It takes two days for the jury to return their verdict. Edison returns to school, his desire to do well renewed. Ruth appears on Wallace Mercy's show and receives donations from his viewers. Brit is in the hospital and Turk hasn't been back to court. Right after the debacle with Adele and Mercy, Ruth asked Kennedy what happened. Kennedy explains that she noticed Davis tested positive for sickle cell anemia, which is more common in African Americans. Wallace Mercy did the rest of the sleuthing and found Brit's birth certificate.

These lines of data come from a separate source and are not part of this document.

(* ===== verification/Messages.v ===== *)
(** * The messages on a terminal's WebSocket

    The JSON control plane of [crates/relayterm-protocol/src/lib.rs]: what a client sends, what the
    server answers, and the trees that [serde] makes of the answers.  Parsing a client's text is
    [serde_json]'s work and a parameter ([ClientJson]). *)

From S2P Require Import Prelude Core.

(** [ErrorCode] *)
Inductive ErrorCode :=
| EcInvalidMessage | EcInvalidInput | EcPtyNotImplemented | EcPtyNotLive | EcSshStartFailed | EcInternal.

#[export] Instance ErrorCode_eq_dec : EqDecision ErrorCode.
Proof. solve_decision. Defined.

(** [ErrorCode::as_str] *)
Definition error_code_as_str (c : ErrorCode) : string :=
  match c with
  | EcInvalidMessage => "invalid_message"
  | EcInvalidInput => "invalid_input"
  | EcPtyNotImplemented => "pty_not_implemented"
  | EcPtyNotLive => "pty_not_live"
  | EcSshStartFailed => "ssh_start_failed"
  | EcInternal => "internal"
  end.

(** [AckKind] *)
Inductive AckKind := AkResize.

(** [SessionAttachStatus] *)
Inductive SessionAttachStatus := AttachedStub | AttachedActive.

#[export] Instance SessionAttachStatus_eq_dec : EqDecision SessionAttachStatus.
Proof. solve_decision. Defined.

(** [ClientMsg] *)
Inductive ClientMsg :=
| CPing
| CAttach (session_id : option TerminalSessionId) (last_seen_seq : option Z) (client_id : option rstr)
| CInput (data : rstr)
| CResize (cols rows : Z)
| CDetach
| CClose.

(** [ServerMsg] *)
Inductive ServerMsg :=
| SPong
| SSessionAttached (session_id : TerminalSessionId) (attachment_id : TerminalSessionAttachmentId)
    (status : SessionAttachStatus) (message : string)
| SAck (kind : AckKind)
| SOutput (seq : Z) (data : rstr)
| SReplayStart (from_seq to_seq : Z)
| SReplayEnd (latest_seq : Z)
| SReplayWindowLost (requested_seq : Z) (oldest_available_seq : option Z) (latest_seq : Z)
| SSessionDetached (session_id : TerminalSessionId) (attachment_id : TerminalSessionAttachmentId)
| SSessionClosed (session_id : TerminalSessionId)
| SError (code : ErrorCode) (message : string).

(** [serde_json::from_str::<ClientMsg>] *)
Class ClientJson := client_msg_from_str : rstr -> option ClientMsg.

(** A [SeqNo] is a [u64], so a bookmark that parses is in its range. *)
Class ClientJsonLaws {CJ : ClientJson} : Prop :=
  bookmark_u64 text sid b cid : client_msg_from_str text = Some (CAttach sid (Some b) cid) -> is_u64 b.

(** ** The answers as JSON

    [#[serde(tag = "type", rename_all = "snake_case")]]: an object whose first field is the tag. *)

Definition attach_status_json (s : SessionAttachStatus) : json :=
  JStr (lit (match s with AttachedStub => "attached_stub" | AttachedActive => "active" end)).

Definition tagged (tag : string) (fields : list (string * json)) : json :=
  JObj (("type"%string, JStr (lit tag)) :: fields).

Definition server_msg_json (m : ServerMsg) : json :=
  match m with
  | SPong => tagged "pong" []
  | SSessionAttached sid aid status message =>
      tagged "session_attached" [("session_id"%string, JUuid sid); ("attachment_id"%string, JUuid aid);
                                 ("status"%string, attach_status_json status);
                                 ("message"%string, JStr (lit message))]
  | SAck AkResize => tagged "ack" [("kind"%string, JStr (lit "resize"))]
  | SOutput seq data => tagged "output" [("seq"%string, JNum seq); ("data"%string, JStr data)]
  | SReplayStart a b => tagged "replay_start" [("from_seq"%string, JNum a); ("to_seq"%string, JNum b)]
  | SReplayEnd n => tagged "replay_end" [("latest_seq"%string, JNum n)]
  | SReplayWindowLost r o n =>
      tagged "replay_window_lost" [("requested_seq"%string, JNum r);
                                   ("oldest_available_seq"%string, json_opt JNum o);
                                   ("latest_seq"%string, JNum n)]
  | SSessionDetached sid aid =>
      tagged "session_detached" [("session_id"%string, JUuid sid); ("attachment_id"%string, JUuid aid)]
  | SSessionClosed sid => tagged "session_closed" [("session_id"%string, JUuid sid)]
  | SError code message =>
      tagged "error" [("code"%string, JStr (lit (error_code_as_str code)));
                      ("message"%string, JStr (lit message))]
  end.

(** Text literals keep their characters apart. *)
Lemma lit_inj s t : lit s = lit t -> s = t.
Proof.
  unfold lit. intros H. rewrite <- (String.string_of_list_ascii_of_string s), <- (String.string_of_list_ascii_of_string t).
  f_equal. apply (list_fmap_eq_inj (fun a => Z.of_N (Ascii.N_of_ascii a))); [|exact H].
  intros a b Hab. rewrite <- (Ascii.ascii_N_embedding a), <- (Ascii.ascii_N_embedding b).
  f_equal. lia.
Qed.

Lemma error_code_as_str_inj c c' : error_code_as_str c = error_code_as_str c' -> c = c'.
Proof. by destruct c, c'. Qed.
(** A client comes back to a detached session in its last window and the acknowledgement cannot be
    sent: the attach has withdrawn the pending close, and the task leaves through [detach_session],
    which schedules none.  The session stays [Active] with a live PTY, without a client and without a
    deadline. *)
Theorem failed_ack_leaks_session user id ci s l c events rest w :
  let req := mkAttachReq user id ci None in
  attachable req s (so_mgr w) -> live_of id (so_mgr w) = Some l -> lr_detach_close l = Some c ->
  unwatched id (so_mgr w) -> so_sends w = false :: rest ->
  exists w', run (run_attached_socket cfg user id ci events) w = (tt, w')
    /\ so_out w' = so_out w
    /\ (exists seen, sv_sessions (w_db (so_mgr w')) !! id = Some (with_status s Active None seen))
    /\ live_of id (so_mgr w') = Some (set_detach_close None l) /\ detach_state id (so_mgr w') = None
    /\ w_tasks (so_mgr w') = delete (dc_handle c) (w_tasks (so_mgr w))
    /\ unwatched id (so_mgr w').
Proof.
  intros req Hat Hl Hc Hnone Hsend. unfold run_attached_socket. rewrite run_bind, run_on_mgr. fold req.
  destruct (seq_run (attach_session req) (so_mgr w) (fun r m' => exists a, reattached req s l c a (so_mgr w) m' /\
    r = Ok (attach_out s a (Some (mkView (lr_handle l) (lr_output_tx l) (lr_replay l)))))) as (r & m1 & -> & a & Hre & ->).
  { apply (seq_reattach req s l c); [done..|]. intros a m' H. by exists a. }
  destruct Hre as [Hup Hnew Hof (seen & Hs) Ha _ Hreg Hlive Ht _]. cbn [attach_out ao_live subscribe_view].
  destruct w as [m0 out0 sends0]. cbn [so_mgr so_sends so_out] in *. subst sends0.
  rewrite !run_bind. cbn -[detach_session]. rewrite run_bind, run_on_mgr. cbn [so_mgr].
  destruct (seq_run (detach_session user id (ta_id a) None) m1 (fun _ m' =>
    sv_sessions (w_db m') = sv_sessions (w_db m1) /\ w_runtimes m' = w_runtimes m1 /\ w_tasks m' = w_tasks m1
    /\ w_attachments m' = delete (ta_id a) (w_attachments m1))) as (r2 & m2 & -> & E1 & E2 & E3 & E4).
  { apply (seq_detach_session_up id user (ta_id a) None (with_status s Active None seen) a).
    - split; [done|rewrite Hs; apply lookup_insert_eq|apply Hat|apply Hat|rewrite Ha; apply lookup_insert_eq|apply Hof|done].
    - apply Hof.
    - intros d e _ Es _ _ _. done. }
  eexists. split; [done|]. cbn [so_mgr so_out set_mgr]. split; [done|]. rewrite E1, E3, Ht. cbn in Hs.
  assert (Hl2 : live_of id m2 = Some (set_detach_close None l)) by (unfold live_of; rewrite E2; exact Hlive).
  split_and!; [exists seen; rewrite Hs; apply lookup_insert_eq|done| |done|].
  - unfold detach_state. fold (live_of id m2). by rewrite Hl2.
  - unfold unwatched. rewrite E4, Hreg, delete_insert_eq. intros k x Hx. apply lookup_delete_Some in Hx as [_ Hx]. by apply (Hnone k).
Qed.

(** ** Output that comes before the bookmark *)

(** The fresh state of a task whose receiver is at [pos]. *)
Definition fresh_at (aid : TerminalSessionAttachmentId) (tx pos : nat) (view : option LiveRuntimeView) : SocketState :=
  mkSocket aid false false (Some (mkSub tx pos)) false 0 view.

(** Live frames go out one by one. *)
Lemma run_live_frames user id tx log aid view rest k pos w :
  ReplaySpec.numbered log -> w_channels (so_mgr w) !! tx = Some log -> so_sends w = [] -> (pos + k <= length log)%nat ->
  run (socket_loop cfg user id (fresh_at aid tx pos view) (repeat EvPty k ++ rest)) w
  = run (socket_loop cfg user id (fresh_at aid tx (pos + k) view) rest)
      (mkSocketWorld (so_mgr w) (so_out w ++ wire (slice_of pos (pos + k) log)) []).
Proof.
  intros Hnum Hc Hn. revert pos w Hc Hn. induction k as [|k IH]; intros pos w Hc Hn Hk.
  { rewrite Nat.add_0_r, slice_empty, app_nil_r by done. cbn. by rewrite <- Hn; destruct w. }
  destruct (lookup_lt_is_Some_2 log pos ltac:(lia)) as [f Hf].
  assert (Hsl : slice_of pos (pos + S k) log = f :: slice_of (S pos) (pos + S k) log).
  { unfold slice_of. apply drop_S. rewrite lookup_take_lt by lia. done. }
  cbn [repeat app socket_loop socket_round handle_pty fresh_at ss_live]. rewrite !run_bind.
  cbn [run act ls_tx ls_pos]. rewrite Hc. change (default [] (Some log)) with log. unfold rx_recv. rewrite Hf.
  change (ss_min_live_seq (set_live (Some (mkSub tx (S pos))) (fresh_at aid tx pos view))) with 0.
  change (set_live (Some (mkSub tx (S pos))) (fresh_at aid tx pos view)) with (fresh_at aid tx (S pos) view).
  rewrite (proj2 (Z.leb_gt (f_seq f) 0)) by (rewrite (numbered_lookup _ _ _ Hnum Hf); lia).
  rewrite !run_bind, Hsl. unfold send_binary_output. cbn [wire mbind list_bind].
  destruct (encode_binary_frame Output (f_seq f) (f_data f)) as [bytes|e].
  - cbn [run socket_send act]. rewrite Hn. cbn [fst snd].
    specialize (IH (S pos) (mkSocketWorld (so_mgr w) (so_out w ++ [WBinary bytes]) []) Hc eq_refl ltac:(lia)).
    cbn [so_mgr so_out] in IH. rewrite <- app_assoc in IH.
    replace (S pos + k)%nat with (pos + S k)%nat in IH by lia. exact IH.
  - cbn [run fst snd app]. specialize (IH (S pos) w Hc Hn ltac:(lia)).
    replace (S pos + k)%nat with (pos + S k)%nat in IH by lia. exact IH.
Qed.

(** Output that the shell writes between the acknowledgement and the client's [Attach] frame is
    delivered live and then once more by the replay: the floor is only raised by the handshake, and
    the handshake replays from the bookmark.  (Unless the ring has lost the bookmark.) *)
Theorem late_handshake_duplicates `{!ClientJsonLaws} user id tx buf log l n0 aid view text sid cid b w :
  streams id tx buf log (so_mgr w) -> live_of id (so_mgr w) = Some l -> w_channels (so_mgr w) !! tx = Some log ->
  so_sends w = [] -> client_msg_from_str text = Some (CAttach sid (Some b) cid) -> 0 < b ->
  (Z.to_nat b <= n0 < length log)%nat ->
  let w' := (run (socket_loop cfg user id (fresh_at aid tx n0 view) (repeat EvPty (length log - n0) ++ [EvText text])) w).2 in
  exists replayed, so_out w' = so_out w ++ wire (slice_of n0 (length log) log) ++ replayed
    /\ (binaries replayed = wire (slice_of (Z.to_nat b) n0 log) ++ wire (slice_of n0 (length log) log)
        \/ exists o, WText (SReplayWindowLost b o (len log)) ∈ replayed).
Proof.
  intros Hs Hl Hc Hn Ht Hb Hn0. cbv zeta. rewrite (run_live_frames user id tx log) by (done || lia || by eapply streams_numbered).
  replace (n0 + (length log - n0))%nat with (length log) by lia.
  set (w1 := mkSocketWorld (so_mgr w) (so_out w ++ wire (slice_of n0 (length log) log)) []).
  cbn [socket_loop socket_round]. unfold handle_text_frame. rewrite Ht, !run_bind. unfold handle_attach.
  cbn [fresh_at ss_replay_handshake_done mbind option_bind]. rewrite (proj2 (Z.ltb_lt 0 b)) by done. rewrite run_bind.
  change (run (act _) w1) with (replay_since id (Some b) (so_mgr w), w1).
  assert (Hu : is_u64 b) by (by eapply bookmark_u64). cbv beta iota.
  destruct (streams_replay id tx buf log (so_mgr w) l b Hs Hl Hb Hu)
    as [(range & -> & _ & Hfr)|(lost & -> & Hlat & Hreq & _)]; rewrite run_bind.
  - pose proof (interfered_run (feeds id tx buf) (emit_replay_range range) w1) as He.
    destruct (run (emit_replay_range range) w1) as [u w2]. cbn in He.
    destruct (interfered_emit_replay id tx buf range w1 u w2 eq_refl He) as (out & (_ & Eo & _) & Eb).
    exists out. cbn. rewrite Eo. cbn. split; [by rewrite <- app_assoc|]. left. rewrite Eb, Hfr, <- wire_app. f_equal.
    unfold slice_of. rewrite firstn_all, <- drop_app_le by (rewrite length_take; lia). by rewrite take_drop.
  - cbn. eexists. split; [by rewrite <- app_assoc|]. right. exists (wl_oldest_available lost).
    rewrite Hlat, Hreq. by apply list_elem_of_singleton.
Qed.

End spec.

The fact that things seem to be returning to normal for Edison, Ruth, and Kennedy continues to situate Ruth's trial in the current political landscape. While it's the most important trial in her life, it's certainly not the only one that will garner media attention and raise questions about the role of racism in healthcare and in the court system.
At the end of the day, the jury is still split. The next morning, Judge Thunder calls Kennedy and Odette to his office to explain that the jury is hung, eleven to one. When Kennedy speaks to Howard after the meeting, they both know that juror number 12 is the one who won't budge. Kennedy relays the news to Ruth and says she doesn't know what will happen; there could be a retrial or Odette could drop it. In the courtroom, Judge Thunder dismisses the jury and then says he's ready to rule on Kennedy's motion of acquittal. He apologizes to Ruth, and Kennedy tells Ruth she's free to go.
When Judge Thunder effectively acquits Ruth, it speaks to Kennedy's willingness at the beginning of the novel to judge—now that she's spent these few months with Ruth, she understands that all people are complex, and it's unthinkable to believe she can know who a person is from just a few experiences.